TASK PROMPT: Search the records for the word "VDict" and report each line that has it.

Stored data entries:
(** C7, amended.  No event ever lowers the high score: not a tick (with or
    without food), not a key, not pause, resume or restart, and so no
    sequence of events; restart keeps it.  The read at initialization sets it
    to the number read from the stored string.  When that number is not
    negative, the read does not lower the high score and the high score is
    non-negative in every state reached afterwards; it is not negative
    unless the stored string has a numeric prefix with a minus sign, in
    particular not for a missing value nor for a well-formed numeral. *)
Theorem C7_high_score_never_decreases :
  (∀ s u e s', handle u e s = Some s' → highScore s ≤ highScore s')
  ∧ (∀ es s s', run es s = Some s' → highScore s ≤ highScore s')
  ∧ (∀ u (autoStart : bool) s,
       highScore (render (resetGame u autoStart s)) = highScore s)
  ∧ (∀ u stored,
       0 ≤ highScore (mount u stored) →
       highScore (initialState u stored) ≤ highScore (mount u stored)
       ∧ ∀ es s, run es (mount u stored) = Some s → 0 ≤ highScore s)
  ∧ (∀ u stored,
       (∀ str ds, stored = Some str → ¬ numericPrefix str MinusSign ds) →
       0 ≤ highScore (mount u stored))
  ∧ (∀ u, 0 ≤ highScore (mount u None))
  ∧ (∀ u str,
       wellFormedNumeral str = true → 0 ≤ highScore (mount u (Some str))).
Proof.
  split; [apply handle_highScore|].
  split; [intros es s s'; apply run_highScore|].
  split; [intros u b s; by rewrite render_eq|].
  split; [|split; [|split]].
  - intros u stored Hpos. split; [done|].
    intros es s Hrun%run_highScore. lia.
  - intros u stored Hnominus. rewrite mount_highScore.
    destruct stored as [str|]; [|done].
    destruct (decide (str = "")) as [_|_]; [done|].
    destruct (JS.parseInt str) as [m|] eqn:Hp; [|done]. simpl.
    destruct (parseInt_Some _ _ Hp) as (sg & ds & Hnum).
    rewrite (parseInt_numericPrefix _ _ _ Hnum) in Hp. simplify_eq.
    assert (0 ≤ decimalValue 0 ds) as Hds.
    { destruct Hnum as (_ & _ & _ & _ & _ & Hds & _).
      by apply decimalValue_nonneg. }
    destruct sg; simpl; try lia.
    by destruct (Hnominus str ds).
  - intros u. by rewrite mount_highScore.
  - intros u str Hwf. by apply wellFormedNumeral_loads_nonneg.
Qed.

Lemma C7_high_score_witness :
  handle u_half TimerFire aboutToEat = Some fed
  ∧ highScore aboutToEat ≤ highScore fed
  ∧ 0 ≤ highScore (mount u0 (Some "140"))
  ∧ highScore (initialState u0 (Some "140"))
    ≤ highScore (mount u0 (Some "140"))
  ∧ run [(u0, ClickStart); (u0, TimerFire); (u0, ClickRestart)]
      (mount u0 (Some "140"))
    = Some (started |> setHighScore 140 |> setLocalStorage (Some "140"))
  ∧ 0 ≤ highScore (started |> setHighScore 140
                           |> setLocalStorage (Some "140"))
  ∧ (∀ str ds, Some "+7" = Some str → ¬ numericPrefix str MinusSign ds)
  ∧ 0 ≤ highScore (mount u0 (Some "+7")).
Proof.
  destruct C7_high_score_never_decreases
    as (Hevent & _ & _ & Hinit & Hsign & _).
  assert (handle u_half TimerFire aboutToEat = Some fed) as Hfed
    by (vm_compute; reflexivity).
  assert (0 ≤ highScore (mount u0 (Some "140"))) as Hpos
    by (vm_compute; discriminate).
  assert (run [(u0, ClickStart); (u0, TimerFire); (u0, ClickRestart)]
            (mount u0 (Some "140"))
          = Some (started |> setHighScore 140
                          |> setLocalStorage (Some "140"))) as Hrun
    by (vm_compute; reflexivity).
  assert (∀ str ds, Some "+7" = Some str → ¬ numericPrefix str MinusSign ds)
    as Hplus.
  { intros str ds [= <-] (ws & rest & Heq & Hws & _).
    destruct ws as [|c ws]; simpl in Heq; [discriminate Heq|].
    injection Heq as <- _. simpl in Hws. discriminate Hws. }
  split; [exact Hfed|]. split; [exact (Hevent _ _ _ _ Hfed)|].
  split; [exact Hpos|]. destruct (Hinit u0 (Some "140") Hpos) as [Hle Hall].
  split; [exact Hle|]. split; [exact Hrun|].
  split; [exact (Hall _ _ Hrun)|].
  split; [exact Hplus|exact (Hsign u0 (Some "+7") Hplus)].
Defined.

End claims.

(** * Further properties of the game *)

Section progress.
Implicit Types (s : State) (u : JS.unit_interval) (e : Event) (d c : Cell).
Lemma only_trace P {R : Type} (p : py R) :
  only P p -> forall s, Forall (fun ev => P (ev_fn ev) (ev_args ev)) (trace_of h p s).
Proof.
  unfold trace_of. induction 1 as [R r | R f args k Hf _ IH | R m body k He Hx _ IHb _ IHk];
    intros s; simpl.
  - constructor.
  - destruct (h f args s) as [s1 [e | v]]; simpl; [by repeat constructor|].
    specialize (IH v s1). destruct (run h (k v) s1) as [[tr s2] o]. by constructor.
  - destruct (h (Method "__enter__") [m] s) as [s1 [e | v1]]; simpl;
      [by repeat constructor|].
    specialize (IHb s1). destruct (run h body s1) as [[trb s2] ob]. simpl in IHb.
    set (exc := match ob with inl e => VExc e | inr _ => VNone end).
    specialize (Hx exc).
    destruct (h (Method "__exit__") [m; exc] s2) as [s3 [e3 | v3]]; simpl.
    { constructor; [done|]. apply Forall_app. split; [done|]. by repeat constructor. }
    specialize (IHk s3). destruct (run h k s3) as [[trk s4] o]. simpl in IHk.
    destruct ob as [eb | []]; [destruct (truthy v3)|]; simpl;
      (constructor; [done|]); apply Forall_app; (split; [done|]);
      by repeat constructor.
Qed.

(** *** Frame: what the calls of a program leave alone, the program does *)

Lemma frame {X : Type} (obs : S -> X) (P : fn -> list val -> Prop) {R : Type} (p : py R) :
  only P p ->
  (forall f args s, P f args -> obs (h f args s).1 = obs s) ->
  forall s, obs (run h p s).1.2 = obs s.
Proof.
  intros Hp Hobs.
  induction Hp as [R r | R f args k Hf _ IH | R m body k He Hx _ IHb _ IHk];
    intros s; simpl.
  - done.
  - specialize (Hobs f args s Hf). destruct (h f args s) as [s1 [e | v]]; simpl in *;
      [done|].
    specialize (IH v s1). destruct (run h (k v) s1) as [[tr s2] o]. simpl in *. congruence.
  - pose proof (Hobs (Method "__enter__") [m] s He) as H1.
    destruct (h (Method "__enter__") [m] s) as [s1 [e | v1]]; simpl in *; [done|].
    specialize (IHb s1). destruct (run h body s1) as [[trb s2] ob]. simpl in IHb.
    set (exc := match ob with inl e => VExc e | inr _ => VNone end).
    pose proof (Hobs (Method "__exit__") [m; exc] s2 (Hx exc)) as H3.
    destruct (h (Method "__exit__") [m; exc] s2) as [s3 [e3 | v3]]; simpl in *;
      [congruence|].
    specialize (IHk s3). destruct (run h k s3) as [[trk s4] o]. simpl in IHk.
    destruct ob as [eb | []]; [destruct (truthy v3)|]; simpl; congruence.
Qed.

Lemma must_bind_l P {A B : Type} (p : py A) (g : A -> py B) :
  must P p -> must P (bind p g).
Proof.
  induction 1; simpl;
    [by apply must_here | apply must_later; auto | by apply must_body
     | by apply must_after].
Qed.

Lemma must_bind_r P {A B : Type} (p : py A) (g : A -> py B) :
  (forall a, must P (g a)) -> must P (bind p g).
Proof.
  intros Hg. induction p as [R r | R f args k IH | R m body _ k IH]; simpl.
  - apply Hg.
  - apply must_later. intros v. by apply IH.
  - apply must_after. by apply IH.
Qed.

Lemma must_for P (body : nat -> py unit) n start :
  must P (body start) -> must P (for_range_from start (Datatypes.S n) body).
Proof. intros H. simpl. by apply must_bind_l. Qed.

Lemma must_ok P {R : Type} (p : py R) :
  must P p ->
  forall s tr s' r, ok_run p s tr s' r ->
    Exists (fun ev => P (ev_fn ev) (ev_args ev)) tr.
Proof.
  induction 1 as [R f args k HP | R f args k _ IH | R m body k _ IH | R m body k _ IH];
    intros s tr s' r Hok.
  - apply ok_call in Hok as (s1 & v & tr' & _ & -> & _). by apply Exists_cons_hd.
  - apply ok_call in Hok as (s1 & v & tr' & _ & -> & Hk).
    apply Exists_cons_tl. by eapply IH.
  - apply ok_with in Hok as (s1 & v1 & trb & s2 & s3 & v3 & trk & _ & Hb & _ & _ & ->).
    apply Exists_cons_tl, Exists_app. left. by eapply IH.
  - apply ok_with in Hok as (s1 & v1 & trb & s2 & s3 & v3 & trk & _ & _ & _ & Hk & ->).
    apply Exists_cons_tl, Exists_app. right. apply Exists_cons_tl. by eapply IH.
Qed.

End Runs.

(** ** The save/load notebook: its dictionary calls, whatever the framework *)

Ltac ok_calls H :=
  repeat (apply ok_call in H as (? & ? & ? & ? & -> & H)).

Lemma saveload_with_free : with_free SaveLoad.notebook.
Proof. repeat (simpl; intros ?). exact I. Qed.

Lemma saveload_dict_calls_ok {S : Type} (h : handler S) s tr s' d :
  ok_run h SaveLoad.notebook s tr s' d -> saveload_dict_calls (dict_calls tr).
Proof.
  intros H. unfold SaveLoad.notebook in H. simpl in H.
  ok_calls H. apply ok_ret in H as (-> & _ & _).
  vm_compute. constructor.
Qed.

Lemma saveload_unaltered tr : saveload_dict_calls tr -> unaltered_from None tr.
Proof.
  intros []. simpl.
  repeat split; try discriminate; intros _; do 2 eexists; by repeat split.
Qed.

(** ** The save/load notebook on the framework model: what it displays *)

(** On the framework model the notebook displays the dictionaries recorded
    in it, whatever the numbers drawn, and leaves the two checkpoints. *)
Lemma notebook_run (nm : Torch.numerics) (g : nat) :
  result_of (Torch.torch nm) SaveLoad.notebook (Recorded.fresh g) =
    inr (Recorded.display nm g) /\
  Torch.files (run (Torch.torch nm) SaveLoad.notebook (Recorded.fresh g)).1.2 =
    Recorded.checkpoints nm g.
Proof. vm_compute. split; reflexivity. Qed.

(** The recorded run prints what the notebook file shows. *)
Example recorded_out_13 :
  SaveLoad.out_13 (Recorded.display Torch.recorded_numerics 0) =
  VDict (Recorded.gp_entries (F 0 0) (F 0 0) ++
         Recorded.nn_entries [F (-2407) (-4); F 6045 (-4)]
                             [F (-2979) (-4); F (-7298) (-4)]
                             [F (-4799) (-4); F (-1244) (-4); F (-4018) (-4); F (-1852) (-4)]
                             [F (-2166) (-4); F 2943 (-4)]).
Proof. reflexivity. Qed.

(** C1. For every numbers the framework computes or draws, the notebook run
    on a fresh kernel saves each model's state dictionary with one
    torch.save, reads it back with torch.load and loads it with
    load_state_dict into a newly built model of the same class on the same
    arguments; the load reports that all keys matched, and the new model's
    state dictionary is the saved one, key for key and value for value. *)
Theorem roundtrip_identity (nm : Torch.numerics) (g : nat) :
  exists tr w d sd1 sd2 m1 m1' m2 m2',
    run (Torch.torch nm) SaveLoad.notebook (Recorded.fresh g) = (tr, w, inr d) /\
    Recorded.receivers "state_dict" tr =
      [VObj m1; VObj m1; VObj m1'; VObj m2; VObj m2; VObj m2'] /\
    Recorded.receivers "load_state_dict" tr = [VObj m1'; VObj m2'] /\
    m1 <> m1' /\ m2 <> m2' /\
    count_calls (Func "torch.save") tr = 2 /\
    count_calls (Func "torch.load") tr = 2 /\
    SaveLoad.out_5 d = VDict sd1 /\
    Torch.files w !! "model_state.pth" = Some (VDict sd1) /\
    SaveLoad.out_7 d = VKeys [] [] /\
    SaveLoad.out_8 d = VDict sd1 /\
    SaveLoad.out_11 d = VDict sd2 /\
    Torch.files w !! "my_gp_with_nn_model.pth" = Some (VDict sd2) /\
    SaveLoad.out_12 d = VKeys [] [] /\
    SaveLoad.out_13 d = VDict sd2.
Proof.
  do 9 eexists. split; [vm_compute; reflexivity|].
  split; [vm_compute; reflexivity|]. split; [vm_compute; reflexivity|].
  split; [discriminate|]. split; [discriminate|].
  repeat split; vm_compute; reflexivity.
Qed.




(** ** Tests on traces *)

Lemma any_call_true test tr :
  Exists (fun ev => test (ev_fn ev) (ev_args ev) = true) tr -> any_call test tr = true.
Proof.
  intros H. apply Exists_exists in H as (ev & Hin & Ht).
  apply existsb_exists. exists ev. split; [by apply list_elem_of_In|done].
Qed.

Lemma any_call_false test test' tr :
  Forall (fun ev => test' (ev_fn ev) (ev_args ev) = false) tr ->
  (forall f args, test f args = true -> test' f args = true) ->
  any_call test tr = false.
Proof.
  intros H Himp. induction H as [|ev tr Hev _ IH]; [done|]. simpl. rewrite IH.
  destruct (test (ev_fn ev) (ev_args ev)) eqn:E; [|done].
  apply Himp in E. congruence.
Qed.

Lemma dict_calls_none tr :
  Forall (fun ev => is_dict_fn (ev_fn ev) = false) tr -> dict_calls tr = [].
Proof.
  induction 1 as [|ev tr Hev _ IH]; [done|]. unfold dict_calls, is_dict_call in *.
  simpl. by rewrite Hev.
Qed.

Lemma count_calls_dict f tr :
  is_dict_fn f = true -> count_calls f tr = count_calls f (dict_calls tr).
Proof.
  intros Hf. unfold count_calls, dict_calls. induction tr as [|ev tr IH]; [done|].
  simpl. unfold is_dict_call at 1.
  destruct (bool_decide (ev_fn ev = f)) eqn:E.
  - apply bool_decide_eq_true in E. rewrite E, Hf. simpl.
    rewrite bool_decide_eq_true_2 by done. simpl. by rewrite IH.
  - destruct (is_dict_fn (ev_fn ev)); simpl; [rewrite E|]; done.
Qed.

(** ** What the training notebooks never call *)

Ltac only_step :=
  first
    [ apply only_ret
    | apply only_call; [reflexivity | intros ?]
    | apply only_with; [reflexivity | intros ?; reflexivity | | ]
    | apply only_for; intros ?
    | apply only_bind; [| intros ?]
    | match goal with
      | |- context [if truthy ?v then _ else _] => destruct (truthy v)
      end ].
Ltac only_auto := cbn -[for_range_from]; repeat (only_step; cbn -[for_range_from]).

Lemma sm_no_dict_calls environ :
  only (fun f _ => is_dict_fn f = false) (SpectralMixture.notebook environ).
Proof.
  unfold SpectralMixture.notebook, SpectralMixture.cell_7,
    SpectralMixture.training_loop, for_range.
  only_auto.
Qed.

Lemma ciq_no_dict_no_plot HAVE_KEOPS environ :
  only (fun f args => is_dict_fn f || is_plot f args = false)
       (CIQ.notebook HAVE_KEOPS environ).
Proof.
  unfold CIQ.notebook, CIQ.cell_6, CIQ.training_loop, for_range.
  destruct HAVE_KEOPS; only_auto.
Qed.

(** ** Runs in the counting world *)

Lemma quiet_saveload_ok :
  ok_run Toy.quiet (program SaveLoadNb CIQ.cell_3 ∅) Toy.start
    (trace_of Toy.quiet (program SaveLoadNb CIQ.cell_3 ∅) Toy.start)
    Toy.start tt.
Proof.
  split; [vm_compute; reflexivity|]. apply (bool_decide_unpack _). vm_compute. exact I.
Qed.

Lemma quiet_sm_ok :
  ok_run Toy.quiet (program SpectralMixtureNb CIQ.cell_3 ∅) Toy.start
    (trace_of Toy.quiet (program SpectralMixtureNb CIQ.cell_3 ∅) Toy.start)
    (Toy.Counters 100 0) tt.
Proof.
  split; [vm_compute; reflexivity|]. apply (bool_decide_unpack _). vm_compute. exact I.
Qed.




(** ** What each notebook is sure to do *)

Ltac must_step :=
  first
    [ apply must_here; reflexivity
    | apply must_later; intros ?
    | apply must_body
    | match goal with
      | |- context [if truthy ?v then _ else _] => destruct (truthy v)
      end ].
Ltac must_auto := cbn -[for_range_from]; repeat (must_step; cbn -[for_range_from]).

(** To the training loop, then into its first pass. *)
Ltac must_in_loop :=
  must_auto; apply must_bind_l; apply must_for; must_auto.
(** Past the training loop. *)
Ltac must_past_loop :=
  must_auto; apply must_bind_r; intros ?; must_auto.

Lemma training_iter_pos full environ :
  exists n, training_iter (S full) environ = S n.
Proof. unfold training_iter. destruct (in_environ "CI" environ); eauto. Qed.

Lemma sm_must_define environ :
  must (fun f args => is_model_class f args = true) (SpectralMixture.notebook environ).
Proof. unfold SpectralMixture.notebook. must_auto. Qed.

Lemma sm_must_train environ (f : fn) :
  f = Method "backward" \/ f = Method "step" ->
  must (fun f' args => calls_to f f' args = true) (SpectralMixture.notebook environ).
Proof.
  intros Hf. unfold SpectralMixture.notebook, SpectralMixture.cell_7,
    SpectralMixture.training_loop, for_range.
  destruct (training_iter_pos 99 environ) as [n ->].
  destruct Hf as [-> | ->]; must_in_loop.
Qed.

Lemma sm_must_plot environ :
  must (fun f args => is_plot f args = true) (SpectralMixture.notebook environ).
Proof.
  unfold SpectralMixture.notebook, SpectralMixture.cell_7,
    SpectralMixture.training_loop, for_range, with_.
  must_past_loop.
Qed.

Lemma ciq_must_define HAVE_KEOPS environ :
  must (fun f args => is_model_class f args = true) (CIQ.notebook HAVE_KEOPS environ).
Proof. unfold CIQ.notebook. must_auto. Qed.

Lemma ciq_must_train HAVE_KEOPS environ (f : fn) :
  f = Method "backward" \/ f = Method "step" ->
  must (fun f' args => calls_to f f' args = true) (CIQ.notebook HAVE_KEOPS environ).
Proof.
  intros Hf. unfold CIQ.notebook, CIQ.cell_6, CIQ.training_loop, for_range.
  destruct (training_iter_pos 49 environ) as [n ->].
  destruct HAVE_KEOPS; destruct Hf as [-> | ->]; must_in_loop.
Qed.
* * *
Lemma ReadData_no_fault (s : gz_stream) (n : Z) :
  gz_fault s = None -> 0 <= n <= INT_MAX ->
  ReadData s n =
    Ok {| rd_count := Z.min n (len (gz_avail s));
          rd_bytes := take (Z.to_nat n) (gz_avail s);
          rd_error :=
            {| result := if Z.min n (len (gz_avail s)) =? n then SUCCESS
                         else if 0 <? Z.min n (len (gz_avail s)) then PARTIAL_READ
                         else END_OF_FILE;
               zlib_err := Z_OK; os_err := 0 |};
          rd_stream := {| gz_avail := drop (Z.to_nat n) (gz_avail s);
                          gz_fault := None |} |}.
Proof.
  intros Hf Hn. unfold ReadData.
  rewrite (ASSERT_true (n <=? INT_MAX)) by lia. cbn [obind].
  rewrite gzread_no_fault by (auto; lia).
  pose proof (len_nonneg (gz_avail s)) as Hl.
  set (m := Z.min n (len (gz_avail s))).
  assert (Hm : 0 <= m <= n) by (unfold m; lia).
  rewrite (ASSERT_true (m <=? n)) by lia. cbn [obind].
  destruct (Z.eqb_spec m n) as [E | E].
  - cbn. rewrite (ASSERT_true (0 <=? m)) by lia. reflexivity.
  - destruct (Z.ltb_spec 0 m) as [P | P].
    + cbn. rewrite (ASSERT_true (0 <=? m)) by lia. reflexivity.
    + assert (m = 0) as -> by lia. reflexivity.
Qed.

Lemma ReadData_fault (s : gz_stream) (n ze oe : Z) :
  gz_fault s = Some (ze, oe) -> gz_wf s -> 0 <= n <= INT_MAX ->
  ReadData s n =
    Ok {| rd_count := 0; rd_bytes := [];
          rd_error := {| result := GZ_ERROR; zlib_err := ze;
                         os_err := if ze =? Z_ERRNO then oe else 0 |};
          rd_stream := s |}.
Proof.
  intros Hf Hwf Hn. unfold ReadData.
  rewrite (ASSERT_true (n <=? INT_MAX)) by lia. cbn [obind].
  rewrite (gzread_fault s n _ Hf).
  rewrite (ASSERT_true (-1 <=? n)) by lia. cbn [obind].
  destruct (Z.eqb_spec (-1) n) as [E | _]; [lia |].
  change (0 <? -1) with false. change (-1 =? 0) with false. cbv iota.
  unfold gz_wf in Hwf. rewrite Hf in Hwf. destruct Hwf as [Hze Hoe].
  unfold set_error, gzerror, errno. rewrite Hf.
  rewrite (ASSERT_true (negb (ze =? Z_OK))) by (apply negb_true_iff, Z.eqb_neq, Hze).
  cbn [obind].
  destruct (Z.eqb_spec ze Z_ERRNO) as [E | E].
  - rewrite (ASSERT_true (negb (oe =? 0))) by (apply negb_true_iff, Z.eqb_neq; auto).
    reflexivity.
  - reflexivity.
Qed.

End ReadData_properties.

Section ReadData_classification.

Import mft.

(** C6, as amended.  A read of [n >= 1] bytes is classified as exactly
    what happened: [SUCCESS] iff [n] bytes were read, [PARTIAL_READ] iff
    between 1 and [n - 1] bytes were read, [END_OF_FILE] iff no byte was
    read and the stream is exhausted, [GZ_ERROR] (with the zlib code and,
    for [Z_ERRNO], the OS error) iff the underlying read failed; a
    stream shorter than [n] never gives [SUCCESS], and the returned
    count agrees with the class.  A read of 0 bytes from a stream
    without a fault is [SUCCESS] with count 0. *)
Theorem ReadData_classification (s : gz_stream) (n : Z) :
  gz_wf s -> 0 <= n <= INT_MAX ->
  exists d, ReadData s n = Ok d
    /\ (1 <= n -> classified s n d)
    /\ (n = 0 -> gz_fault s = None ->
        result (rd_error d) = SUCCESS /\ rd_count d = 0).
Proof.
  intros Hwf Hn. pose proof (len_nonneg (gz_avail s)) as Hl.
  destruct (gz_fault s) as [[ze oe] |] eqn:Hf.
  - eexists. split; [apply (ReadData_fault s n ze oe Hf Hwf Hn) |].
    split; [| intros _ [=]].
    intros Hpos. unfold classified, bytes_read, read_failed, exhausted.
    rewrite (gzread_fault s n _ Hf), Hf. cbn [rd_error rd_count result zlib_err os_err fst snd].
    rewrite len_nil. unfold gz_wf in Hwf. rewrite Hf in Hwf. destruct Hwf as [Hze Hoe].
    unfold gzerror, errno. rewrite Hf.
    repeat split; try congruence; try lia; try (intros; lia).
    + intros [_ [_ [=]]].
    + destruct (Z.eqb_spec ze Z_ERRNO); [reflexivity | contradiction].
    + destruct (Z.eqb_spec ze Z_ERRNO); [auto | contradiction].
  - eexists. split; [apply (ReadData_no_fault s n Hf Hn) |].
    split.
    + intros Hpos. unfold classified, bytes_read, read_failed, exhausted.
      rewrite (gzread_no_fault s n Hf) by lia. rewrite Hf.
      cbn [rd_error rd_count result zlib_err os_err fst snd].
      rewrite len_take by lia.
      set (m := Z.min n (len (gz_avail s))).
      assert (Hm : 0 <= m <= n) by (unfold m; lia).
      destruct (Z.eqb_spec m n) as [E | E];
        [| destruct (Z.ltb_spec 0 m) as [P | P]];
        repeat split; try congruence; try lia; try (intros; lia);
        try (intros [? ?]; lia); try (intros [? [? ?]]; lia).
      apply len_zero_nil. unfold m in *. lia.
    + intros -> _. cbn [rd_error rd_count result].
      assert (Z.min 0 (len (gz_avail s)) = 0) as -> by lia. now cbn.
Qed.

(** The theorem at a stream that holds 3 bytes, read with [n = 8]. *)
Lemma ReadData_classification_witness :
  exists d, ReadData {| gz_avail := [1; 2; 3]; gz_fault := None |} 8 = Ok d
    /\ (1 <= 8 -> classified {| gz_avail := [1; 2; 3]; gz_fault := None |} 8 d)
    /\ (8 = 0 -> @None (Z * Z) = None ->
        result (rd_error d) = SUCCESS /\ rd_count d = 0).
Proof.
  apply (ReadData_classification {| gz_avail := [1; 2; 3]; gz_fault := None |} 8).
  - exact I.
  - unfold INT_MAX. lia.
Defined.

COMPLETED TASK:
  VDict (Recorded.gp_entries (F 0 0) (F 0 0) ++
    SaveLoad.out_5 d = VDict sd1 /\
    Torch.files w !! "model_state.pth" = Some (VDict sd1) /\
    SaveLoad.out_8 d = VDict sd1 /\
    SaveLoad.out_11 d = VDict sd2 /\
    Torch.files w !! "my_gp_with_nn_model.pth" = Some (VDict sd2) /\
    SaveLoad.out_13 d = VDict sd2.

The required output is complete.